# What you should do
The answer is every line of the records that holds the word "From", copied in full.

# Available data
═══

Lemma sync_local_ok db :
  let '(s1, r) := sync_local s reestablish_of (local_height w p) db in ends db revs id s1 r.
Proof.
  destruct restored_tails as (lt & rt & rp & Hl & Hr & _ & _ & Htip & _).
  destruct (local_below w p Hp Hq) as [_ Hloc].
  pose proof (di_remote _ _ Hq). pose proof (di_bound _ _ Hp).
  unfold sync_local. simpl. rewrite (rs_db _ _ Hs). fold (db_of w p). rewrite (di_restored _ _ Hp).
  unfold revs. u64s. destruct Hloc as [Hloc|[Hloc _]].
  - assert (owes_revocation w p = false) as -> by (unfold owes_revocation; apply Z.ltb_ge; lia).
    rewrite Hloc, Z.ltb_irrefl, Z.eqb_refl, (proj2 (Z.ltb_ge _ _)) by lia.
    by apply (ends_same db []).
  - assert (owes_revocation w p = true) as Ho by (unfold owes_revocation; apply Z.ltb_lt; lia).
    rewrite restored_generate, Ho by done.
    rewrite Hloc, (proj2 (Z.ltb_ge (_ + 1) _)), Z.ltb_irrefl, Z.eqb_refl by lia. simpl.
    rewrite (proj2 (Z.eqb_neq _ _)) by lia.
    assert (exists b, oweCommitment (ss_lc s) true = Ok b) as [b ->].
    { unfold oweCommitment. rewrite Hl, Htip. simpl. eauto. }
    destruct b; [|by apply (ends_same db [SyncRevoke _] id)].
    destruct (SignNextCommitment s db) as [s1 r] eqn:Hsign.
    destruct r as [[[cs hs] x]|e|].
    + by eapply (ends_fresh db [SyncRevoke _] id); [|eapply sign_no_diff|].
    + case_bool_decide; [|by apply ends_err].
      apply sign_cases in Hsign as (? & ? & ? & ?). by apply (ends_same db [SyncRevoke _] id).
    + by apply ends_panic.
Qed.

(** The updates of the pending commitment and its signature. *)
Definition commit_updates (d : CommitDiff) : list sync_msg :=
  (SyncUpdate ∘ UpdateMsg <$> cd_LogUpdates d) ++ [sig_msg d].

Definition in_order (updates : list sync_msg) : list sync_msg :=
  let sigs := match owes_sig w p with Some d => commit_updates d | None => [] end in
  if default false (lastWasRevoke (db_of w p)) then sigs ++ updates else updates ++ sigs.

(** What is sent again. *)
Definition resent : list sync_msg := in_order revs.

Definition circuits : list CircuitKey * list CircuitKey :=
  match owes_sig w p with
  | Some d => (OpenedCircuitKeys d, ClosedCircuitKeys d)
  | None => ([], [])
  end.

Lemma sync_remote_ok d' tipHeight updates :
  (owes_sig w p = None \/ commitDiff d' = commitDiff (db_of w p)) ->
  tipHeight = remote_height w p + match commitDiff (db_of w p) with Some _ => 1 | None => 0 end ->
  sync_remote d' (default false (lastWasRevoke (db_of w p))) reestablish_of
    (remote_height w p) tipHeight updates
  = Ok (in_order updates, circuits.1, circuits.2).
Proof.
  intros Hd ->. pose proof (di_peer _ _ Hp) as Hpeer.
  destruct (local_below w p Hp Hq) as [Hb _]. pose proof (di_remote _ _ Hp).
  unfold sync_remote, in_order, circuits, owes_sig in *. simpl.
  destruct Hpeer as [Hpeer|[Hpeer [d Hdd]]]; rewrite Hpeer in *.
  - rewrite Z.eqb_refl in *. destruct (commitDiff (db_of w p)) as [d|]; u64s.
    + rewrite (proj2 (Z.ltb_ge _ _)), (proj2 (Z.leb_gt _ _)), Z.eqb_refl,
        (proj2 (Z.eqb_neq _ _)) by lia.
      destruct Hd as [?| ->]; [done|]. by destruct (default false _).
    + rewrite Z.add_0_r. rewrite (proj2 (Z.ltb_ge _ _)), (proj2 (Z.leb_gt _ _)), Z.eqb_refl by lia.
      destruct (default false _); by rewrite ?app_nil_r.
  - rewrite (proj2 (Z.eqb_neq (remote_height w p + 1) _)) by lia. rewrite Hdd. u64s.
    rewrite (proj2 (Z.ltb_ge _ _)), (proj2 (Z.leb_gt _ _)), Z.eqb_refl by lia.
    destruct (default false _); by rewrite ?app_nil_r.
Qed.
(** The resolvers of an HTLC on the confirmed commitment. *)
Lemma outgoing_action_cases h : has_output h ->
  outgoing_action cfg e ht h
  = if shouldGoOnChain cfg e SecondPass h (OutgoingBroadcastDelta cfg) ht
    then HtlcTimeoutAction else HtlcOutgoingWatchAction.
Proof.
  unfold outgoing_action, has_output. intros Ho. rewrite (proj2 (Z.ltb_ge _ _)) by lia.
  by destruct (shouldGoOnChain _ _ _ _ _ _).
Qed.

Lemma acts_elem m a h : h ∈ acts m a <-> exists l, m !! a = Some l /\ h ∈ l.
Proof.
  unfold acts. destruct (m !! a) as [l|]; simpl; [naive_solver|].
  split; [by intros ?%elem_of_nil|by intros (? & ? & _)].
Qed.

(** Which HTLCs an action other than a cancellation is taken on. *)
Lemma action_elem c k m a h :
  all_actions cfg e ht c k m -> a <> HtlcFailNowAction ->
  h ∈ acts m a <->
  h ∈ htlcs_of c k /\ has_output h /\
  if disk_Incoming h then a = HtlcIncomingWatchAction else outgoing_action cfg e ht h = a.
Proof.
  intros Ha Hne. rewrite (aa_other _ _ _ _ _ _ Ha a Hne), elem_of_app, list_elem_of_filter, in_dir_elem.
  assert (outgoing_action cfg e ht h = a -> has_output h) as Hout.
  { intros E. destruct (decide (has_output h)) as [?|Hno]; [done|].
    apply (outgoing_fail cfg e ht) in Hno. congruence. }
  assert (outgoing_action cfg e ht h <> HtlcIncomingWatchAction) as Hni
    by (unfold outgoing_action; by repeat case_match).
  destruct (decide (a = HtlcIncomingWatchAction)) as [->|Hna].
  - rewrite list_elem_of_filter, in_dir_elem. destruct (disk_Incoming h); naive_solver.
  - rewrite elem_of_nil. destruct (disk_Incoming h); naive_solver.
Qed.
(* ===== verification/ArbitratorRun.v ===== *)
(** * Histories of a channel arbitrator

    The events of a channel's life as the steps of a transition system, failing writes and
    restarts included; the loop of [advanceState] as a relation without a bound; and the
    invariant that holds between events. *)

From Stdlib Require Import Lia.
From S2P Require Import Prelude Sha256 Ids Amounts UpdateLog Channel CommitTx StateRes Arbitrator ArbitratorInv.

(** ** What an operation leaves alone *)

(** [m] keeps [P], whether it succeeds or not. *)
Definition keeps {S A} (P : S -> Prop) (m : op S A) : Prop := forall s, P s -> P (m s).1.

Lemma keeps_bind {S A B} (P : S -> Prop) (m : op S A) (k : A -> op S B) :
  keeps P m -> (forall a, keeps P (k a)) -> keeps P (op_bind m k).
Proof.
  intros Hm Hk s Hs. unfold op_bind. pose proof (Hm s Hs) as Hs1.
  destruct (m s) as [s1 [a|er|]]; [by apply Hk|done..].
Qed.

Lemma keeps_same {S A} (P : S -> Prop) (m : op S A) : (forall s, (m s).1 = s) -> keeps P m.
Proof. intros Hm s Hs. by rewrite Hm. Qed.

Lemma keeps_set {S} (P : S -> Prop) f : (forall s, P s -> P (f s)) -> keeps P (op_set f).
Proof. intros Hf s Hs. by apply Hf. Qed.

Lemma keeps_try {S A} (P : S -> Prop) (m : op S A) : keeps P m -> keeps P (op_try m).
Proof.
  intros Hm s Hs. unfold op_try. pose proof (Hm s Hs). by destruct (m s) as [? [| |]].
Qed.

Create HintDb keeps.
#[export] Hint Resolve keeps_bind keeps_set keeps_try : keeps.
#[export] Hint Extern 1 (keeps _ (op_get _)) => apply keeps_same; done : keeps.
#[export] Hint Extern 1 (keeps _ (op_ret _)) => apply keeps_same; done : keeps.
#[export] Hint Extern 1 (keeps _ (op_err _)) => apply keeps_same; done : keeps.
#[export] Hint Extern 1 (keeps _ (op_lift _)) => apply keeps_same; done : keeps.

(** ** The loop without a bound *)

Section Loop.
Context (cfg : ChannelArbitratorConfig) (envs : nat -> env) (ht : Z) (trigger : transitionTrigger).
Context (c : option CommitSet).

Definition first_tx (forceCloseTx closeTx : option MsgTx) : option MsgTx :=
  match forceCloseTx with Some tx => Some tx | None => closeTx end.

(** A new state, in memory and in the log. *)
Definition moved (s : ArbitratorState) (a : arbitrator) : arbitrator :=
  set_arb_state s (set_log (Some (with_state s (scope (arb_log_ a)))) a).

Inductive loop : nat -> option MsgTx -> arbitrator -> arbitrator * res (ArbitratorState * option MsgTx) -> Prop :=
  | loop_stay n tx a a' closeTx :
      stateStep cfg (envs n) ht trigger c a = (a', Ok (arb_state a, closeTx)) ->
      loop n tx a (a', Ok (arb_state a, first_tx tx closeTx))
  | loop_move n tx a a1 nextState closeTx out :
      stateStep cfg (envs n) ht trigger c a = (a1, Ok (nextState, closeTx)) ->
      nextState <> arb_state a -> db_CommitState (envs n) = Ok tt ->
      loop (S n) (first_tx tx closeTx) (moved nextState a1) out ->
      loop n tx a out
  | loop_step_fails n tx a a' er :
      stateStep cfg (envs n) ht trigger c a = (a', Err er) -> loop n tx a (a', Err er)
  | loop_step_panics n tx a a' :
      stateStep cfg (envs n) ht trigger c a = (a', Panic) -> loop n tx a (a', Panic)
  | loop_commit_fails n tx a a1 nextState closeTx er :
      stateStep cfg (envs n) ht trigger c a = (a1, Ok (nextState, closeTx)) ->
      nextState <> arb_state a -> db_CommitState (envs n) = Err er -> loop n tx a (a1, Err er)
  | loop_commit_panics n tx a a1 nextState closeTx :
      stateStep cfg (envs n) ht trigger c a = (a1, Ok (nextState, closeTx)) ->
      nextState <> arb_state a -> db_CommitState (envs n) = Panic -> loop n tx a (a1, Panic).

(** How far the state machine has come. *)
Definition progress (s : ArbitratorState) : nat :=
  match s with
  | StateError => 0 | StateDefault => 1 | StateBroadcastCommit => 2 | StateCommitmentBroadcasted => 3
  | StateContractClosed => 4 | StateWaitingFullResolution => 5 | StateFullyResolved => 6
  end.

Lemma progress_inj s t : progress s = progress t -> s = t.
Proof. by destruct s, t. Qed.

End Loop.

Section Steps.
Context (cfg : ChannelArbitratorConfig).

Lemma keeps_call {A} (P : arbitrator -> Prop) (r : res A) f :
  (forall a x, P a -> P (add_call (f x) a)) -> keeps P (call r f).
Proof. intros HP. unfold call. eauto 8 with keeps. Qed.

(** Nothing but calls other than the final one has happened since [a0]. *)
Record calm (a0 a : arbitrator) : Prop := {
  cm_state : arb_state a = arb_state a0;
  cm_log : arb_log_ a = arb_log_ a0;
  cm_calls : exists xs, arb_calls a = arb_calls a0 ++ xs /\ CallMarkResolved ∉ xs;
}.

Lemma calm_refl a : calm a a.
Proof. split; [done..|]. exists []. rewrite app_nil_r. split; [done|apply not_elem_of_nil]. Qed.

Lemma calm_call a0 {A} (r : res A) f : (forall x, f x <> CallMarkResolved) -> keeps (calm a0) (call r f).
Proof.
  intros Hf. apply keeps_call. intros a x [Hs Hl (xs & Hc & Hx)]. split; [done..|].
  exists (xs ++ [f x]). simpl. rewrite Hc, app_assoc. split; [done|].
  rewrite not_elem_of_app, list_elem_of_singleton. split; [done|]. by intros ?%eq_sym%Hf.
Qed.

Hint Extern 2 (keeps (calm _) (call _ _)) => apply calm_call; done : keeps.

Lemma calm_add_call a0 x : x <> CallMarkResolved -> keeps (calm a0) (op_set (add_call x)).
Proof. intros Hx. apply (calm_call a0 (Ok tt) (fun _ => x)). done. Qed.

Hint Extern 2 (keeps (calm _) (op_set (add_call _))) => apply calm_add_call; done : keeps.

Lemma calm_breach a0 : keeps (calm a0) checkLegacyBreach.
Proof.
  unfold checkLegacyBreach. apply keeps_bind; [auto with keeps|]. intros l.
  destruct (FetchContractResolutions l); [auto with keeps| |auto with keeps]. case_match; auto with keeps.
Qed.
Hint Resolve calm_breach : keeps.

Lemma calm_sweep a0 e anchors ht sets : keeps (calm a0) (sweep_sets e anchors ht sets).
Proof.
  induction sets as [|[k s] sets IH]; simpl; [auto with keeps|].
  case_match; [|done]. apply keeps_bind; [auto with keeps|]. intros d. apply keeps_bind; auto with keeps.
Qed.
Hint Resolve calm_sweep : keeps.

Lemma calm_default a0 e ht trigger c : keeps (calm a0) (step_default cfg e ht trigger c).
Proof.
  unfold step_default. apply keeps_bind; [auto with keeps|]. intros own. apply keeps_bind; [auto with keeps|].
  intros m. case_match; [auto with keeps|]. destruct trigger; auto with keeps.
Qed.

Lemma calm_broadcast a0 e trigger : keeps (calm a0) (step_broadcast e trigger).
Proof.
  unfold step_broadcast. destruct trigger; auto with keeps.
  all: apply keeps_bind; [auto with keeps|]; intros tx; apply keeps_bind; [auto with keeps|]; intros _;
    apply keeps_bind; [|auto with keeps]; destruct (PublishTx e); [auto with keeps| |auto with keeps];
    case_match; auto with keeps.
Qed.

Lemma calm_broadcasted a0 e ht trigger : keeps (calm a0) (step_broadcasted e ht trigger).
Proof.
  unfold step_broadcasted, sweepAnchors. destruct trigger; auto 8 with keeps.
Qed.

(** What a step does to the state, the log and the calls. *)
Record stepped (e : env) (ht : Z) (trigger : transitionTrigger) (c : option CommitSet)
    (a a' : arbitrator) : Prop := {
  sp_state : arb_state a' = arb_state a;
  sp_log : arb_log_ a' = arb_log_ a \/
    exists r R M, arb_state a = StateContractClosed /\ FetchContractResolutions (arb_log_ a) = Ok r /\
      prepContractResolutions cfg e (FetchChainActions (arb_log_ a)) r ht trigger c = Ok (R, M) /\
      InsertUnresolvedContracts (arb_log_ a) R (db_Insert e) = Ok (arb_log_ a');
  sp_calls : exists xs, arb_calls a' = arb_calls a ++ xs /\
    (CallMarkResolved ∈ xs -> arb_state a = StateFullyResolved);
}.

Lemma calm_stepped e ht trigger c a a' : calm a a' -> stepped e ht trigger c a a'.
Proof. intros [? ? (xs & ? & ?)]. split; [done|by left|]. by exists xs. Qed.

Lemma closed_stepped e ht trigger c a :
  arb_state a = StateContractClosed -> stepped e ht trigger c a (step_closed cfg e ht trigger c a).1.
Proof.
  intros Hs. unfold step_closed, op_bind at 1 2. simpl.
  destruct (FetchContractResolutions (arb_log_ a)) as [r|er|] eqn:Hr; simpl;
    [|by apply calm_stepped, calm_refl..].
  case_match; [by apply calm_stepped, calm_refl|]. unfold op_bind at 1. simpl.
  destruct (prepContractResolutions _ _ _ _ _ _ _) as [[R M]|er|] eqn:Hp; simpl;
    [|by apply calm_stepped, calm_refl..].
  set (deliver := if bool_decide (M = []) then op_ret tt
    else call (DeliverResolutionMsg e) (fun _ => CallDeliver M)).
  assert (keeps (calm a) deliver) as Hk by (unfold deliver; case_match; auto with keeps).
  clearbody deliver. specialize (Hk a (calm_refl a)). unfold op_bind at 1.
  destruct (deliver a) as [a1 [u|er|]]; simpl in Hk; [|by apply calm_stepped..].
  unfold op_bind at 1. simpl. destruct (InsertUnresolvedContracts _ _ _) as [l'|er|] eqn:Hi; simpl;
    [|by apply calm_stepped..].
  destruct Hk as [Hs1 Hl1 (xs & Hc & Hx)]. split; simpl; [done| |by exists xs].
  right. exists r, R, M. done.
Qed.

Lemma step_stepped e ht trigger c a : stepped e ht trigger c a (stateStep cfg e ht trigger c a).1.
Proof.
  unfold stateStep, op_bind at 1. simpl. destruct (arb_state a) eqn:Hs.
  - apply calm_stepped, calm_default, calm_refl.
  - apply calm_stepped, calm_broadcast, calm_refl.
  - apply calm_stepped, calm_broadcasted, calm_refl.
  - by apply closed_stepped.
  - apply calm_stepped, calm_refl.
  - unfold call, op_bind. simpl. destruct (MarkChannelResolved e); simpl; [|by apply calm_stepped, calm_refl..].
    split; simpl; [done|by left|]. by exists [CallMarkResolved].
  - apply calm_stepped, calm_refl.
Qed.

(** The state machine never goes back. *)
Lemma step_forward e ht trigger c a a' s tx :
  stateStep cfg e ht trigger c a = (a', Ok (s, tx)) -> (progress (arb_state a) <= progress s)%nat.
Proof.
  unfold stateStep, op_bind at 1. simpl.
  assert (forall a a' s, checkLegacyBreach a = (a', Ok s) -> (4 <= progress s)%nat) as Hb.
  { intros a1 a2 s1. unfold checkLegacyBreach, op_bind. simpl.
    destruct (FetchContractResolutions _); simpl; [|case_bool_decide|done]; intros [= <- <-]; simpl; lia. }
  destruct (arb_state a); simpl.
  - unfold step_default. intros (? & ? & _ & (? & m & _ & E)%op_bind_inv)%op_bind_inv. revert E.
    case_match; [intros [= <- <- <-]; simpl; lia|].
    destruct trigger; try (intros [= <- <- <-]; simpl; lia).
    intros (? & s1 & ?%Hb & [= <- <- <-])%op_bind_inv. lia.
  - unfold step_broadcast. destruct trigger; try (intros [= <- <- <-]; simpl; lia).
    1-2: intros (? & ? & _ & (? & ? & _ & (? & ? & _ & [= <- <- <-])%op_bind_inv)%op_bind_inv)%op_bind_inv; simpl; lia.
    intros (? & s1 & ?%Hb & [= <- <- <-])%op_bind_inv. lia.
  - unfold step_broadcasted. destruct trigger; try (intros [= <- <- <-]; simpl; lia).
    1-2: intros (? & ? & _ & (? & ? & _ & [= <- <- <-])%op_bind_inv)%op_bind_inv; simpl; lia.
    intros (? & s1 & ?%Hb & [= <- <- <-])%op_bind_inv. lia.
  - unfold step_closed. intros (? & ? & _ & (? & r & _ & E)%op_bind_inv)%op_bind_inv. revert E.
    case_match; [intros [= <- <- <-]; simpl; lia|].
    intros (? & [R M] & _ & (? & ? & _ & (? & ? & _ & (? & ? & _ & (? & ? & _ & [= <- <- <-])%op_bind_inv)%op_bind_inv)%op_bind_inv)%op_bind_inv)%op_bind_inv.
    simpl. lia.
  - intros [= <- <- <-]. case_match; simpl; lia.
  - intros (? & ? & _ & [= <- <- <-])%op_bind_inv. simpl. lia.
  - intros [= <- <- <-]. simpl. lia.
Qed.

═══

# Task response
From Stdlib Require Import Lia.
From S2P Require Import Prelude Sha256 Ids Amounts UpdateLog Channel CommitTx StateRes Arbitrator ArbitratorInv.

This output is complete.